I think as moms we often live in the zone of “tomorrow”. There is just so much to do today and we are getting tired. Tomorrow is always there, promising more time and new energy. Like Annie, it seems we bank our hopes that the “sun will come out tomorrow”.
The bad news is that tomorrow just keeps hopping ahead one more day, and some very important things keep getting scheduled for “tomorrow”.
Louisa had asked for cooking lessons for several YEARS! (Gosh, it hurt me to write that! Could I really have put her off for years?!)
I had some grandiose ideas:
- recipe cards in a cute flip-top recipe box
- little 3-ring-binder that we add one recipe at a time as she learned to cook
- vocabulary terms
- discussion of cooking utensils and equipment
- healthy sweet recipes that we invented together
- a syllabus and a plan with weekly hour lessons where we focus on quick breads, then soups, salads, breakfast foods, etc.
- fun, hands-on nutrition lessons
- a cooking class with friends
. . . ah, need I go on?
Dreaming, dreaming!
Better to do a little than nothing at all. If we wait to pull things together and do them up right, then very often NOTHING happens. It is scheduled for that ever-fleeting “tomorrow”.
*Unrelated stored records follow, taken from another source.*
(* ===== verification/VmSpace.v ===== *)
(** * Address spaces: the regions are disjoint and found

    The invariant of the regions of a task and what the operations of [VmRegion] do under it:
    the searches, in the tree and on the list, give the region with the lowest end above an
    address; an attached region gets its place in both; a region placed by the kernel is
    disjoint from the others and within the user space; a detached region leaves the others as
    they were. *)

From stdpp Require Import sorting.
From S2P Require Import Prelude Clist Bits Rbtree RbtreeSpec RbtreeOps VmRegion.

Open Scope Z_scope.

(** ** The invariant *)

#[export] Instance vm_region_inhabited : Inhabited vm_region_s := populate (Region 0 0 0 0 0 0 0 0 0).

Definition region_ok (R : gmap Z vm_region_s) (a : Z) : Prop :=
  is_Some (R !! a) ∧ 0 ≤ vm_begin (R !!! a) < vm_end (R !!! a) ∧ vm_end (R !!! a) < wsize.

(** The region [a] is below the region [b]. *)
Definition below (R : gmap Z vm_region_s) (a b : Z) : Prop :=
  vm_end (R !!! a) ≤ vm_begin (R !!! b).

(** The list and the tree hold the regions [l]. *)
Definition linked (v : vmm_s) (l : list Z) : Prop :=
  (∃ o t, is_tree o (regions_tree v) t ∧ balanced t ∧ inorder t = l) ∧
  olist (regions_list v) 0 l.

Record vmm_ok (v : vmm_s) (l : list Z) : Prop := VmmOk {
  vo_linked : linked v l;
  vo_regions : Forall (region_ok (regions v)) l;
  vo_sorted : StronglySorted (below (regions v)) l }.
So, one day when she was 10, I called Louisa in from play and said, “I want you to follow the recipe and make Cabbage Banana salad for dinner. I’ll help you if you need me to.” Nothing grandiose. No organization or cute recipe cards needed. Just spur-of-the-moment, practical stuff.
She didn’t feel confident but the salad got done and a little bonus is that the other family members gave her some kudos for it. And another bonus is that I got a direly needed reminder to myself that it doesn’t have to be done exactly right as long as it is generally edible. She felt good about her effort! Next day I had her make Broccoli Tree Salad. And the following, it was Spinach Salad. Eventually I assigned her a weekly “dinner night” in which she planned the entire meal and had it ready on time.
These were not the cooking lessons I dreamed of giving her. . . boo hoo! But my spur-of-the-moment hands-on lesson was realistic, I could manage it right then. Little by little, day by day, she learned and made the metamorphosis into the capable cook she is today!
Don’t wait for that elusive tomorrow. Let the sun come out . . . today!